== GIVEN INFORMATION ==

(* ===== verification/IntSort.v ===== *)
(** Sorting of integers: libc/str/intsort.c and libc/str/longsort.c, which differ in the width of
    the items only, and libc/mem/radix_sort_int32.c and radix_sort_int64.c on top of them. *)

From S2P Require Import Prelude Sorting.

(* ------------------------------------------------------------------ *)
(** ** Definitions *)

Section Intsort.
Implicit Types (A : list Z) (i j n : nat).
Open Scope nat_scope.

(** [while (j >= 0 && A[j] > t)] and [A[j + 1] = t], from [j + 1] on. *)
Fixpoint shift_down (j1 : nat) A (t : Z) : option (list Z) :=
  match j1 with
  | O => wr A O t
  | S j =>
      x ← rd A j;
      if (x >? t)%Z then A ← wr A (S j) x; shift_down j A t else wr A (S j) t
  end.

(** [for (i = 1; i < n; i++)], with [todo] items left. *)
Fixpoint InsertionSort_loop (todo i : nat) A : option (list Z) :=
  match todo with
  | O => Some A
  | S todo => t ← rd A i; A ← shift_down i A t; InsertionSort_loop todo (S i) A
  end.

Definition InsertionSort A : option (list Z) := InsertionSort_loop (length A - 1) 1 A.

(** [while (A[i] < p) i++;] and [while (A[j] > p) j--;]. *)
Fixpoint scan_lt (fuel : nat) A i (p : Z) : option nat :=
  match fuel with
  | O => None
  | S fuel => x ← rd A i; if (x <? p)%Z then scan_lt fuel A (S i) p else Some i
  end.

Fixpoint scan_gt A j (p : Z) : option nat :=
  x ← rd A j;
  if (x >? p)%Z then match j with O => None | S j => scan_gt A j p end else Some j.

(** The loop of the partition, [for (...;; i++, j--)]. *)
Fixpoint split_loop (fuel : nat) A (p : Z) i j : option (list Z * nat) :=
  match fuel with
  | O => None
  | S fuel =>
      i ← scan_lt (S (length A)) A i p;
      j ← scan_gt A j p;
      if j <=? i then Some (A, i)
      else A ← swap A i j; split_loop fuel A p (S i) (j - 1)
  end.

(** [IntSort], and [LongSort]. *)
Fixpoint IntSort (fuel : nat) A : option (list Z) :=
  match fuel with
  | O => None
  | S fuel =>
      let n := length A in
      if n <=? 32 then InsertionSort A
      else
        p ← rd A (n / 2);
        '(A, i) ← split_loop n A p 0 (n - 1);
        l ← IntSort fuel (take i A);
        r ← IntSort fuel (drop i A);
        Some (l ++ r)
  end.

Definition _intsort A : option (list Z) := IntSort (S (length A)) A.
Definition _longsort A : option (list Z) := IntSort (S (length A)) A.
End Intsort.

(** The digits of the radix sorts. *)
Definition HIST_SIZE : Z := 2048.
Definition get_byte_0 (v : Z) : Z := Z.land v 0x7FF.
Definition get_byte_1 (v : Z) : Z := Z.land (Z.shiftr v 11) 0x7FF.
Definition get_byte_2 (v : Z) : Z := Z.land (Z.shiftr v 22) 0x7FF.
Definition get_byte_3 (v : Z) : Z := Z.land (Z.shiftr v 33) 0x7FF.
Definition get_byte_4 (v : Z) : Z := Z.land (Z.shiftr v 44) 0x7FF.
Definition get_byte_2_flip_sign (v : Z) : Z := Z.lxor (Z.shiftr (u32 v) 22) 0x200.
Definition get_byte_5_flip_sign (v : Z) : Z := Z.lxor (Z.land (Z.shiftr v 55) 0x7FF) 0x400.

===

YOUR GOAL: The reply should hold only the lines from the top of the records through the line that has "(** [for (i = 1;", each one exact.

EXERCISE OUTPUT:
(* ===== verification/IntSort.v ===== *)
(** Sorting of integers: libc/str/intsort.c and libc/str/longsort.c, which differ in the width of
    the items only, and libc/mem/radix_sort_int32.c and radix_sort_int64.c on top of them. *)

From S2P Require Import Prelude Sorting.

(* ------------------------------------------------------------------ *)
(** ** Definitions *)

Section Intsort.
Implicit Types (A : list Z) (i j n : nat).
Open Scope nat_scope.

(** [while (j >= 0 && A[j] > t)] and [A[j + 1] = t], from [j + 1] on. *)
Fixpoint shift_down (j1 : nat) A (t : Z) : option (list Z) :=
  match j1 with
  | O => wr A O t
  | S j =>
      x ← rd A j;
      if (x >? t)%Z then A ← wr A (S j) x; shift_down j A t else wr A (S j) t
  end.

(** [for (i = 1; i < n; i++)], with [todo] items left. *)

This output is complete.